Borrowings from Aboriginal Languages
The following words have been borrowed into Australian English from
Aboriginal languages.
- bilby
- billabong
- boomerang
- cooee
- coolibah
- corella
- corroboree
- currawong
- dingo
- gunyah
- kangaroo
- koala
- kookaburra
- mulga
- mulloway
- numbat
- quokka
- quoll
- waratah
- witchetty
- wombat
- woomera
- yabby
For each word:
- find out the name of the Aboriginal language from which the word was
borrowed;
- find out where this language was spoken.
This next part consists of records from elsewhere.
(** * GREEN-DR: the cross-validation training orchestrator of [train.py]

    A shallow embedding of [main] of [src/train.py]: the dataset composer
    (lines 290-365), the fold loop with its resume-skip (lines 380-390), the
    epoch loop with the two best trackers (lines 477-552) and the run summary
    (lines 564-598, 640-641).

    Metrics are Python floats, embedded as Rocq's binary64 primitive floats.
    The file system is a finite map from paths to contents; every effect of
    the program is also appended to a trace of events.  The numerical
    collaborators ([train], [validate], [StratifiedKFold], [preprocess], the
    CSV inputs) are fields of an environment record: in [main] the two
    drivers stand for what they return in each epoch.  The drivers
    themselves (lines 129-208) are embedded on their own, over a record of
    the tensor operations they call, with the ways in which they raise. *)

From Stdlib Require Import ZArith List String Ascii Bool Lia Floats.
From stdpp Require Import base option list strings pretty gmap.

Local Open Scope string_scope.
Local Open Scope list_scope.

(** ** Python floats *)

Module PyFloat.

Definition py_inf : float := infinity.
Definition py_zero : float := zero.

(** [a > b], [a >= b] and [math.isnan]. *)
Definition gt (a b : float) : bool := PrimFloat.ltb b a.
Definition ge (a b : float) : bool := PrimFloat.leb b a.
Definition isnan (a : float) : bool := negb (PrimFloat.eqb a a).

(** [float(n)] for a list length. *)
Definition of_nat (n : nat) : float :=
  PrimFloat.of_uint63 (Uint63.of_Z (Z.of_nat n)).

(** The order of the specification floats, case by case. *)
Definition sf_rank (x : spec_float) : Z * Z * Z :=
  match x with
  | S754_nan => (0, 0, 0)%Z
  | S754_infinity true => (-2, 0, 0)%Z
  | S754_infinity false => (2, 0, 0)%Z
  | S754_zero _ => (0, 0, 0)%Z
  | S754_finite true m e => (-1, - e, Z.neg m)%Z
  | S754_finite false m e => (1, e, Z.pos m)%Z
  end.

Definition lex3 (a b : Z * Z * Z) : comparison :=
  let '(a1, a2, a3) := a in
  let '(b1, b2, b3) := b in
  match Z.compare a1 b1 with
  | Eq => match Z.compare a2 b2 with
          | Eq => Z.compare a3 b3
          | c => c
          end
  | c => c
  end.

Definition sf_nan (x : spec_float) : bool :=
  match x with S754_nan => true | _ => false end.

End PyFloat.


(** ** Exceptions, tables and the file system *)

Inductive exn : Type :=
| NotImplementedError
| UnboundLocalError (var : string)
| NameError (var : string)
| ValueError
| KeyError (key : string)
| TypeError
| IndexError
| FileNotFoundError (path : string)
| ParserError (path : string).

Inductive outcome (A : Type) : Type :=
| Ok (a : A)
| Raise (e : exn).
Arguments Ok {A} a.
Arguments Raise {A} e.

(** A cell of a data frame: the metric columns hold floats, the epoch columns
    integers, the [fold] column strings (and [best_epoch] ends with ['']). *)
Inductive cell : Type :=
| CFloat (x : float)
| CInt (n : Z)
| CStr (s : string).

(** A data frame is the ordered dictionary of its columns. *)
Definition frame : Type := list (string * list cell).

(** The auxiliary output of the model: [adj.data.cpu().numpy()]. *)
Definition adjacency : Type := list (list float).

Inductive content : Type :=
| Csv (f : frame)
| Pickle (a : adjacency)
| Blob.

Inductive event : Type :=
| EvMakedirs (path : string)
| EvExists (path : string)
| EvRead (path : string)
| EvWrite (path : string)
| EvPreprocess (dataset : string)
| EvFold (number : nat)
| EvDataset (img_paths : list string) (labels : list Z)
| EvDataLoader
| EvModel (arch : string) (num_outputs : Z)
| EvLoadStateDict (path : string)
| EvOptimizer (name : string)
| EvScheduler (name : string)
| EvTrain (fold epoch : nat)
| EvValidate (fold epoch : nat)
| EvSchedulerStep
| EvEmptyCache.

Record world : Type := World {
  disk : gmap string content;
  trace : list event
}.

(** ** The monad of the program: a world is threaded through, an exception
    stops the computation and keeps what was written before it. *)

Definition M (A : Type) : Type := world -> outcome A * world.

Definition ret {A} (a : A) : M A := fun w => (Ok a, w).

Definition raise {A} (e : exn) : M A := fun w => (Raise e, w).

Definition bind {A B} (c : M A) (k : A -> M B) : M B :=
  fun w =>
    match c w with
    | (Ok a, w') => k a w'
    | (Raise e, w') => (Raise e, w')
    end.

Notation "'let*' x ':=' c 'in' k" := (bind c (fun x => k))
  (at level 10, x pattern, c at level 100, k at level 200).
Notation "c ';;' k" := (bind c (fun _ => k))
  (at level 100, k at level 200, right associativity).

Definition lift {A} (o : outcome A) : M A :=
  match o with
  | Ok a => ret a
  | Raise e => raise e
  end.

Definition emit (e : event) : M unit :=
  fun w => (Ok tt, World (disk w) (trace w ++ [e])).

(** [os.path.exists(path)] *)
Definition path_exists (path : string) : M bool :=
  fun w => (Ok (bool_decide (is_Some (disk w !! path))),
            World (disk w) (trace w ++ [EvExists path])).

(** Any write of [c] to [path]: [to_csv], [pickle.dump], [joblib.dump]. *)
Definition write_file (path : string) (c : content) : M unit :=
  fun w => (Ok tt, World (<[path := c]> (disk w)) (trace w ++ [EvWrite path])).

(** [pd.read_csv(path)] *)
Definition read_csv (path : string) : M frame :=
  fun w =>
    let w' := World (disk w) (trace w ++ [EvRead path]) in
    match disk w !! path with
    | None => (Raise (FileNotFoundError path), w')
    | Some (Csv f) => (Ok f, w')
    | Some _ => (Raise (ParserError path), w')
    end.

(** [torch.load(path)]: the file must exist; what it holds is not read by the
    model of the program. *)
Definition torch_load (path : string) : M unit :=
  fun w =>
    let w' := World (disk w) (trace w ++ [EvRead path]) in
    match disk w !! path with
    | None => (Raise (FileNotFoundError path), w')
    | Some _ => (Ok tt, w')
    end.
(* ===== verification/_CoqProject ===== *)
-Q . S2P
Prelude.v
Text.v
DoipProtocol.v
Uds.v
DoipInterface.v
LwipAdapter.v
DoipEntity.v
DoipTask.v
DoipTester.v
DebugPrint.v
DoipLog.v
RtosList.v
Heap4.v
RtosQueue.v
SysArch.v
RtosStream.v
DoipMutex.v
RtosTasks.v
RtosSched.v
RtosKernel.v
RtosTime.v
RtosEvents.v
RtosTimers.v
Pbuf.v
InetChksum.v
Ip4Addr.v
EthPort.v
Definition store (b : bytes) (i v : Z) : outcome bytes :=
  if (0 <=? i) && (i <? len b) then Done (<[Z.to_nat i := v]> b) else Fault.

(** The [n] bytes at offset [off]: the source of a [memcpy] of [n] bytes. *)
Definition slice (b : bytes) (off n : Z) : outcome bytes :=
  if (0 <=? off) && (0 <=? n) && (off + n <=? len b)
  then Done (take (Z.to_nat n) (drop (Z.to_nat off) b)) else Fault.

(** [patch b off d]: [b] with the bytes from [off] on replaced by [d]. *)
Definition patch (b : bytes) (off : Z) (d : bytes) : bytes :=
  take (Z.to_nat off) b ++ d ++ drop (Z.to_nat off + length d) b.

(** [memcpy (&b[off], d, sizeof d)] *)
Definition memcpy (b : bytes) (off : Z) (d : bytes) : outcome bytes :=
  if (0 <=? off) && (off + len d <=? len b) then Done (patch b off d) else Fault.

(** [&b[n]] for a constant [n]. *)
Definition ptr_add (b : bytes) (n : Z) : bytes := drop (Z.to_nat n) b.

(** A local array of [n] bytes. Its initial contents are indeterminate in C; no
    theorem depends on the value chosen here, since each is stated on the
    prefix the code has written. *)
Definition local_array (n : Z) : bytes := replicate (Z.to_nat n) 0.

(** A pointer parameter that is either [NULL] or the one object of its type
    the firmware has (the model's state holds that object). *)
Inductive ptr := NULL | OBJ.
#[export] Instance ptr_eq_dec : EqDecision ptr.
Proof. solve_decision. Defined.

(** The bytes of a C string literal, without its terminator. *)
Definition literal (s : String.string) : bytes :=
  map (λ a, Z.of_N (Ascii.N_of_ascii a)) (String.list_ascii_of_string s).

(** [strncpy (dst, s, n)]: the characters of [s] up to [n], padded with zeros. *)
Definition strncpy (dst : bytes) (s : String.string) (n : Z) : outcome bytes :=
  let l := take (Z.to_nat n) (literal s) in
  memcpy dst 0 (l ++ replicate (Z.to_nat n - length l) 0).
You will find this evidence in the Australian
Pocket Oxford Dictionary or the Australian
Concise Oxford Dictionary or Australian
Aboriginal Words in English.
From the evidence of this list, which languages have provided the most
borrowings? Can you think of any reason for this?
The word kangaroo
is an interesting borrowing. This is the first and best-known borrowing
of an Aboriginal word into English. In 1770, when Captain
Cook was forced to make repairs to the `Endeavour' in north Queensland,
he and his party saw a number of large marsupials. From the local Aborigines
Cook elicited kangaroo or kanguru
as the name of one of the animals. This was in the Guugu
Yimidhirr language of Cooktown. The Aborigines gave the name for
a species of kangaroo - the large black or grey kangaroo Macropus
robustus.
Cook mistakenly thought that this was a general or generic term for
all kangaroos (and even wallabies), and this is how the word came into
English. Later, Sir Joseph Banks gave Governor
Phillip his vocabulary of the `New Holland language' and Phillip
mistakenly thought that it must have been taken down at Botany Bay. Members
of the First Fleet employed the word kangaroo
in talking to the local Aborigines, and must have used it in connection
with a variety of marsupials. The Aborigines, not having this word in their
vocabulary, thought they were being taught the English word for `edible
animal'; when cattle were unloaded the Aborigines
enquired whether they were kangaroo.
The story doesn't end there. When Europeans settled along the Darling River,
the English word kangaroo (an original
loan word from Guugu Yimidhirr in Queensland) was
taken over into the Baagandji language (with the form
gaanggurru) as the name for the introduced
animal `horse'.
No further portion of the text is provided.